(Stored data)

********

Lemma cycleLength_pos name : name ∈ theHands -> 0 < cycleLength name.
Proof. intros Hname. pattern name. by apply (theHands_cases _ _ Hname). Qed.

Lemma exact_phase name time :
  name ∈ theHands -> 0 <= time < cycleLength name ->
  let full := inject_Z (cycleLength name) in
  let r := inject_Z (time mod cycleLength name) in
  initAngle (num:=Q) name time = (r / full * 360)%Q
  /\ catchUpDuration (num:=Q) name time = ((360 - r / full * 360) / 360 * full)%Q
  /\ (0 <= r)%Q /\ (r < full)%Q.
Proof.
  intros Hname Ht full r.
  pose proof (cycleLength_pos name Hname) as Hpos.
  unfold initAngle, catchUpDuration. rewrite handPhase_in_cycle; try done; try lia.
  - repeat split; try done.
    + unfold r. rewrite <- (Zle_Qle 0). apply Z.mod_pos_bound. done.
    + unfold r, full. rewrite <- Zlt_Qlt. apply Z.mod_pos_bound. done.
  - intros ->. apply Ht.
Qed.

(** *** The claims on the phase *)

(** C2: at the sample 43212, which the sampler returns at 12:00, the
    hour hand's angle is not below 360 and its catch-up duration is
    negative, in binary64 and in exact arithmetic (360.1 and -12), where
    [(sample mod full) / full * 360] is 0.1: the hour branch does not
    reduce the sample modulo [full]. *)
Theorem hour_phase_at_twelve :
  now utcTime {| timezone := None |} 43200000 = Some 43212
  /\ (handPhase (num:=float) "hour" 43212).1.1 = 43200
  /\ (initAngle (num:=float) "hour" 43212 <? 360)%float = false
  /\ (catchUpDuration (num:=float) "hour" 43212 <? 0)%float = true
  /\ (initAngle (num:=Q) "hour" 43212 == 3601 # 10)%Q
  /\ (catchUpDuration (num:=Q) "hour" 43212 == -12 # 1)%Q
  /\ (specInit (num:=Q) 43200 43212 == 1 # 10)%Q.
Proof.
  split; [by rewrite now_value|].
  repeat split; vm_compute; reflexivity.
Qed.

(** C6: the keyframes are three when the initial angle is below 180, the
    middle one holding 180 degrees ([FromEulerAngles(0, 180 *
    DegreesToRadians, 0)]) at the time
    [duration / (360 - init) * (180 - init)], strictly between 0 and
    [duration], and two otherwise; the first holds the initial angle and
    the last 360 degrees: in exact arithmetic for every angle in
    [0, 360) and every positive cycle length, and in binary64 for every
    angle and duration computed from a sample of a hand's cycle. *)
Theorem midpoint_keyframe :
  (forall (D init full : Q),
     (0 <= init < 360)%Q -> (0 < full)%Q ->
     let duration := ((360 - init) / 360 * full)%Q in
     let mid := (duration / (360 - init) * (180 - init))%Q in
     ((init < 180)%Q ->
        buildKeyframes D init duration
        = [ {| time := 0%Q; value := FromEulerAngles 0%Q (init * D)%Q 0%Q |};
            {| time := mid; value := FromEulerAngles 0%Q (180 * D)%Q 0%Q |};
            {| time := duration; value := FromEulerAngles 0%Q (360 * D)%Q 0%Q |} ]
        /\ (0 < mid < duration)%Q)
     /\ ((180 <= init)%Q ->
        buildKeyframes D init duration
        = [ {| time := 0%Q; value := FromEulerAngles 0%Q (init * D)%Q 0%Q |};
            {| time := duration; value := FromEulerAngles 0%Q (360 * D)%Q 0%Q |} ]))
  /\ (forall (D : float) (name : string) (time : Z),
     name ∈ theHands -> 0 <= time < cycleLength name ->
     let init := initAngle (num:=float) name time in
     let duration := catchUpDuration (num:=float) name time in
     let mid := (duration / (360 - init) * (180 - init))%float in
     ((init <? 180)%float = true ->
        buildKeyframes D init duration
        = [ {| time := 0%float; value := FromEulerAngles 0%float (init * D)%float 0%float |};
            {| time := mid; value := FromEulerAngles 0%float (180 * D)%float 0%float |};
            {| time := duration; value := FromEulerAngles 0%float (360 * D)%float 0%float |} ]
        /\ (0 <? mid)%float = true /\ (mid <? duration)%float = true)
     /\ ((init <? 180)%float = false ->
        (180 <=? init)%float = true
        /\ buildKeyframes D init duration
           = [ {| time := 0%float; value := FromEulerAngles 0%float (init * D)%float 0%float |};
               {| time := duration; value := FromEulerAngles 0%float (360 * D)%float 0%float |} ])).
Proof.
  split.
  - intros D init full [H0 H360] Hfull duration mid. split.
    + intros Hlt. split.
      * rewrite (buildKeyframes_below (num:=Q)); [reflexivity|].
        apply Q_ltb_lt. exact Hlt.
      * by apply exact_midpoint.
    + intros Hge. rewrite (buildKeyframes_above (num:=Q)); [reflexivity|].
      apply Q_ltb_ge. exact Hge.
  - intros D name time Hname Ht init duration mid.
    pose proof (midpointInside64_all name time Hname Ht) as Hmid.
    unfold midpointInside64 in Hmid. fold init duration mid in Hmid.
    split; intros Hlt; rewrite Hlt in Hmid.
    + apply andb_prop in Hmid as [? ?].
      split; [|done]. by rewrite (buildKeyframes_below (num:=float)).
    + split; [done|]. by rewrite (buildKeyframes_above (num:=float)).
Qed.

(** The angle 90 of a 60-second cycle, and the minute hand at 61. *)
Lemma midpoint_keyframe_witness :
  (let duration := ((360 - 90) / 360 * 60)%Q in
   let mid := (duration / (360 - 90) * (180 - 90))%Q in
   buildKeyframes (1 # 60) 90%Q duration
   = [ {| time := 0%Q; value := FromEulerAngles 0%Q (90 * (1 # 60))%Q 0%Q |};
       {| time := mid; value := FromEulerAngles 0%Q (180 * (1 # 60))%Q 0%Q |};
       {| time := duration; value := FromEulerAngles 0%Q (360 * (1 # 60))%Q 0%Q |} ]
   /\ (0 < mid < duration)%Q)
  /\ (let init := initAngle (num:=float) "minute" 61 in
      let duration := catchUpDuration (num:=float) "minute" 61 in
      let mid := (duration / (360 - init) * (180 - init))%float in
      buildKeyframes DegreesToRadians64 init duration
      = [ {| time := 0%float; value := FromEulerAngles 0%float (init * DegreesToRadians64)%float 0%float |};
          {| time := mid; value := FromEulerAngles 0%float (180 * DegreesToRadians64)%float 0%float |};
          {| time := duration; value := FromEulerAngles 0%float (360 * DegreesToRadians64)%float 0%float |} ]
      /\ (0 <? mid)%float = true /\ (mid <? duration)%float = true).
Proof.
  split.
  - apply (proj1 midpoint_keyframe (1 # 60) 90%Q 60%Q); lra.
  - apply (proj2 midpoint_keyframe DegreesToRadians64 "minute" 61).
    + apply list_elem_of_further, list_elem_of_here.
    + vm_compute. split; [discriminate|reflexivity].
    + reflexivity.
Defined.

********

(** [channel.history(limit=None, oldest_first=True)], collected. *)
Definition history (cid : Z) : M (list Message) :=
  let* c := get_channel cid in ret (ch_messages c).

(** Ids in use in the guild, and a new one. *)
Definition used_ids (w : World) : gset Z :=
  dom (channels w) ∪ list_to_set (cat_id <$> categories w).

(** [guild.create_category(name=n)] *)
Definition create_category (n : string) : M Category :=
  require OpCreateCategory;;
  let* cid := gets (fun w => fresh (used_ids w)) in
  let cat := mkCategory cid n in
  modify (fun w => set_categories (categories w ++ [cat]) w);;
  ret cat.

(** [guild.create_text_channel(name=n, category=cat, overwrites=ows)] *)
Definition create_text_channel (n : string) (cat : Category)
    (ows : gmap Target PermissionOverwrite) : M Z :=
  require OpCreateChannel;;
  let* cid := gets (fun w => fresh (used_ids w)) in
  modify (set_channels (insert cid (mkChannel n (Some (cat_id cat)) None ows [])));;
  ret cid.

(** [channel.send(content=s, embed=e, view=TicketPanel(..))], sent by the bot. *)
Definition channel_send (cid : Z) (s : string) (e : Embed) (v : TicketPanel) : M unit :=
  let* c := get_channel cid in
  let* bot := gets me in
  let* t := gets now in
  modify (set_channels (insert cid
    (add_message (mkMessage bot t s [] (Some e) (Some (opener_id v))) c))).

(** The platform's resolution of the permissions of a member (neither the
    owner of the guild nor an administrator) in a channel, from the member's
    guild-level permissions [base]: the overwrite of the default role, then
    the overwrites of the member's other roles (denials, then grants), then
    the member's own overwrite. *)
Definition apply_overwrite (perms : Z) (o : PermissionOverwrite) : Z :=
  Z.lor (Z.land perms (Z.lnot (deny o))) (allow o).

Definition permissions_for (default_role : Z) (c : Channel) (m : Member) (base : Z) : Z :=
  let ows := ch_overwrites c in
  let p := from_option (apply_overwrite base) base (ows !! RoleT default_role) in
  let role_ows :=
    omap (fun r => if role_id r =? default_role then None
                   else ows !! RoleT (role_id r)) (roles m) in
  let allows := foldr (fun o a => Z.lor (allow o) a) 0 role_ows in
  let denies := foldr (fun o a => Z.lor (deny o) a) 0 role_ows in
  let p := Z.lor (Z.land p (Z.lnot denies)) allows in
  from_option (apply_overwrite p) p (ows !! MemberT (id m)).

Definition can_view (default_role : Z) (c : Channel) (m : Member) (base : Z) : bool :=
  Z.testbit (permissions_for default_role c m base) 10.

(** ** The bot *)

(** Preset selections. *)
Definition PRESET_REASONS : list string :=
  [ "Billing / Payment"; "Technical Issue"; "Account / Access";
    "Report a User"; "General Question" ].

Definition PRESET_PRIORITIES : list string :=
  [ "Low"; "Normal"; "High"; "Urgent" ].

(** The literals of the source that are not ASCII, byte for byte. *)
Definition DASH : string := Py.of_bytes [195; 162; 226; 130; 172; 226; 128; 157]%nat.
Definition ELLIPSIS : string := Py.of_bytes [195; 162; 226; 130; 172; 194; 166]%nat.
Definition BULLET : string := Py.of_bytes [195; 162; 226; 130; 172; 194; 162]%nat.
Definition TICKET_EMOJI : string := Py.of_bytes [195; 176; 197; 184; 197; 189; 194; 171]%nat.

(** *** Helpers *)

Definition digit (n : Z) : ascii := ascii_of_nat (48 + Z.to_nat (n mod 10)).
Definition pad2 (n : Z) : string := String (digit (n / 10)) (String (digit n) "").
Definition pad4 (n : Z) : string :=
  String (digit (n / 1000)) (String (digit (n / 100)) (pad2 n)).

********

Give again exactly, and only, the lines above starting at the one with "Lemma cycleLength_pos name" and ending at the one with "intros Hname Ht full r.".

| Solution to this exercise |
Lemma cycleLength_pos name : name ∈ theHands -> 0 < cycleLength name.
Proof. intros Hname. pattern name. by apply (theHands_cases _ _ Hname). Qed.

Lemma exact_phase name time :
  name ∈ theHands -> 0 <= time < cycleLength name ->
  let full := inject_Z (cycleLength name) in
  let r := inject_Z (time mod cycleLength name) in
  initAngle (num:=Q) name time = (r / full * 360)%Q
  /\ catchUpDuration (num:=Q) name time = ((360 - r / full * 360) / 360 * full)%Q
  /\ (0 <= r)%Q /\ (r < full)%Q.
Proof.
  intros Hname Ht full r.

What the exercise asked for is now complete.